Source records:

= = = = =

Lemma e2e_responses_are_printed_witness :
  let run := E2E.run Scenario.all_500 0 in
  In "Response Status: 500" (stdout (snd run)) /\
  In ("Response: Internal Server Error" ++ newline) (stdout (snd run)).
Proof.
  intros run.
  apply (e2e_responses_are_printed Scenario.all_500 0%Q 2%nat
           {| method := POST;
              url := E2E.API_GATEWAY_URL ++ "/api/v1/session/test-session-0/execute";
              json := Some [("action", "test2"); ("data", "world")];
              headers := []; timeout := Some 10 |}
           {| status_code := 500; text := "Internal Server Error" |}).
  reflexivity.
Defined.

(** X5.  The [print] of the success message is executed exactly when the
    exit code is 0: among the [print] calls of a failed run none has the
    success message as its argument.  (The text itself can still reach the
    output of a failed run inside a response body or an exception message,
    which are echoed verbatim.) *)
Theorem e2e_success_line_iff_exit_0 :
  forall (network : Network) (now : Q),
    In "✅ End-to-end test completed successfully!"
       (stdout (snd (E2E.run network now)))
    <-> E2E.exit_code network now = 0.
Proof.
  intros network now.
  run_script network; pick_clause; split; intros H;
    try reflexivity; try discriminate H; try (now in_list);
    exfalso; cbn in H; intuition discriminate.
Qed.

(** ** test-nlb-session.py *)

(** X6.  Neither step function lets an exception escape, and each makes
    exactly one call: [test_health] a GET of the health URL with a timeout of
    10, [test_session_creation] a POST to the sessions URL with a timeout of
    30 whose body carries the identifier derived from the clock at the
    moment the step starts.  Both return a boolean whatever the transport
    and the decoder do. *)
Theorem nlb_steps_return_and_call_once :
  forall J (json_loads : string -> string + J) (render : J -> string)
         (network : Network) (w : World),
    (exists (b : bool) (o : Outcome),
       fst (NLB.test_health J json_loads render network w) = Normal b /\
       calls (snd (NLB.test_health J json_loads render network w))
         = (calls w ++
            [({| method := GET; url := NLB.NLB_URL ++ "/health";
                 json := None; headers := []; timeout := Some 10 |}, o)])%list)
    /\
    (exists (b : bool) (o : Outcome),
       fst (NLB.test_session_creation J json_loads render network w)
         = Normal b /\
       calls (snd (NLB.test_session_creation J json_loads render network w))
         = (calls w ++
            [({| method := POST; url := NLB.NLB_URL ++ "/sessions";
                 json := Some [("session_id", NLB.session_id (clock w))];
                 headers := [("Content-Type", "application/json")];
                 timeout := Some 30 |}, o)])%list).
Proof.
  intros J json_loads render network w.
  split; run_script network; do 2 eexists; split; reflexivity.
Qed.

(** X7.  A run of the NLB script ends with the line that all tests passed
    exactly when two calls were made, the first answered 200 and the second
    answered 201, both with a body that decodes as JSON. *)
Theorem nlb_all_passed_iff :
  forall J (json_loads : string -> string + J) (py_str json_dumps : J -> string)
         (network : Network) (now : Q),
    last_line (snd (NLB.run J json_loads py_str json_dumps network now))
      = newline ++ "✅ ALL TESTS PASSED!"
    <->
    exists (q1 q2 : Request) (r1 r2 : Response) (j1 j2 : J),
      calls (snd (NLB.run J json_loads py_str json_dumps network now))
        = [(q1, inr r1); (q2, inr r2)] /\
      status_code r1 = 200 /\ json_loads (text r1) = inr j1 /\
      status_code r2 = 201 /\ json_loads (text r2) = inr j2.
Proof.
  intros J json_loads py_str json_dumps network now.
  run_script network; cbn [last]; split.
  all: try (intros H; apply append_inv_head in H; discriminate H).
  all: try (intros (q1 & q2 & r1 & r2 & j1 & j2 & Hc & S1 & D1 & S2 & D2);
            injection Hc; intros; subst;
            first [ discriminate
                  | congruence
                  | rewrite S1 in *; discriminate
                  | rewrite S2 in *; discriminate ]).
  intros _. apply Z.eqb_eq in S, S0. repeat eexists; eassumption.
Qed.

(** X8.  A run of the NLB script always ends with one of its three verdict
    lines, and the verdict is the failed health check exactly when the
    health call is the only call made. *)
Theorem nlb_prints_one_verdict :
  forall J (json_loads : string -> string + J) (py_str json_dumps : J -> string)
         (network : Network) (now : Q),
    let run := NLB.run J json_loads py_str json_dumps network now in
    (last_line (snd run) = newline ++ "✅ ALL TESTS PASSED!" \/
     last_line (snd run) = newline ++ "❌ Session creation failed" \/
     last_line (snd run) = newline ++ "❌ Health check failed") /\
    (last_line (snd run) = newline ++ "❌ Health check failed" <->
     List.length (calls (snd run)) = 1%nat).
Proof.
  intros J json_loads py_str json_dumps network now run. subst run.
  run_script network; cbn [last List.length]; split; auto; split; intros H;
    try reflexivity; try discriminate H;
    apply append_inv_head in H; discriminate H.
Qed.

(** X9.  The session-creation step is attempted only after a healthy answer:
    when a run makes a second call, the first was answered 200 with a body
    that decodes, and the identifier in the body of the second is derived
    from the clock as it stands after the health call, not from the start of
    the run. *)
Theorem nlb_session_creation_follows_health :
  forall J (json_loads : string -> string + J) (py_str json_dumps : J -> string)
         (network : Network) (now : Q) (second : Call),
    nth_error
      (calls (snd (NLB.run J json_loads py_str json_dumps network now))) 1
      = Some second ->
    (exists (q1 : Request) (r1 : Response) (j1 : J),
       nth_error
         (calls (snd (NLB.run J json_loads py_str json_dumps network now))) 0
         = Some (q1, inr r1) /\
       status_code r1 = 200 /\ json_loads (text r1) = inr j1) /\
    json (fst second)
      = Some [("session_id",
               NLB.session_id
                 (clock (snd (NLB.test_health J json_loads py_str network
                                (world0 now)))))].
Proof.
  intros J json_loads py_str json_dumps network now second.
  run_script network; cbn [nth_error]; intros H;
    try discriminate H; injection H as <-;
    (split; [| reflexivity]);
    apply Z.eqb_eq in S; repeat eexists; eassumption.
Qed.

Lemma nlb_session_creation_follows_health_witness :
  let slow : Network :=
    fun history _ =>
      match history with
      | [] => (inr {| status_code := 200; text := "{}" |}, 3 # 2)
      | _ => (inr {| status_code := 201; text := "{}" |}, 1 # 2)
      end in
  json (fst (nth 1 (calls (snd (Scenario.nlb_run slow 0)))
               (mkRequest GET "" None [] None, inl Scenario.refused)))
    = Some [("session_id", "test-nlb-1")].
Proof.
  intros slow.
  refine (proj2 (nlb_session_creation_follows_health string
                   Scenario.toy_json_loads Scenario.toy_str Scenario.toy_str
                   slow 0%Q _ _)).
  reflexivity.
Defined.

(** X10.  Every response the NLB script receives has its status code printed
    on a "Status: ..." line, also when the body then fails to decode. *)
Theorem nlb_status_is_printed :
  forall J (json_loads : string -> string + J) (py_str json_dumps : J -> string)
         (network : Network) (now : Q) (k : nat) (req : Request) (r : Response),
    nth_error
      (calls (snd (NLB.run J json_loads py_str json_dumps network now))) k
      = Some (req, inr r) ->
    In ("Status: " ++ str_of_int (status_code r))
       (stdout (snd (NLB.run J json_loads py_str json_dumps network now))).
Proof.
  intros J json_loads py_str json_dumps network now k req r.
  run_script network; intros H;
    destruct k as [| [| k]]; cbn [nth_error] in H;
    try discriminate H; try (destruct k; discriminate H);
    injection H as <- <-; in_list.
Qed.

Lemma nlb_status_is_printed_witness :
  In "Status: 200"
     (stdout (snd (Scenario.nlb_run
                     (Scenario.always {| status_code := 200; text := "OK" |})
                     0))).
Proof.
  apply (nlb_status_is_printed string Scenario.toy_json_loads Scenario.toy_str
           Scenario.toy_str
           (Scenario.always {| status_code := 200; text := "OK" |}) 0%Q 0%nat
           {| method := GET; url := NLB.NLB_URL ++ "/health"; json := None;
              headers := []; timeout := Some 10 |}
           {| status_code := 200; text := "OK" |}).
  reflexivity.
Defined.

(** X11.  A run of the NLB script always runs off the end of its main block:
    no exception escapes the step functions and nothing calls [sys.exit].
    It makes one call or two. *)
Theorem nlb_runs_to_the_end :
  forall J (json_loads : string -> string + J) (py_str json_dumps : J -> string)
         (network : Network) (now : Q),
    fst (NLB.run J json_loads py_str json_dumps network now) = Normal tt /\
    (1 <= List.length
            (calls (snd (NLB.run J json_loads py_str json_dumps network now)))
       <= 2)%nat.
Proof.
  intros J json_loads py_str json_dumps network now.
  run_script network; cbn [List.length]; split; auto; lia.
Qed.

= = = = =

Task to carry out
Please reproduce exactly the lines from the first one of the records above through the line containing "exit code is", both included, and nothing else.

Result below
Lemma e2e_responses_are_printed_witness :
  let run := E2E.run Scenario.all_500 0 in
  In "Response Status: 500" (stdout (snd run)) /\
  In ("Response: Internal Server Error" ++ newline) (stdout (snd run)).
Proof.
  intros run.
  apply (e2e_responses_are_printed Scenario.all_500 0%Q 2%nat
           {| method := POST;
              url := E2E.API_GATEWAY_URL ++ "/api/v1/session/test-session-0/execute";
              json := Some [("action", "test2"); ("data", "world")];
              headers := []; timeout := Some 10 |}
           {| status_code := 500; text := "Internal Server Error" |}).
  reflexivity.
Defined.

(** X5.  The [print] of the success message is executed exactly when the
    exit code is 0: among the [print] calls of a failed run none has the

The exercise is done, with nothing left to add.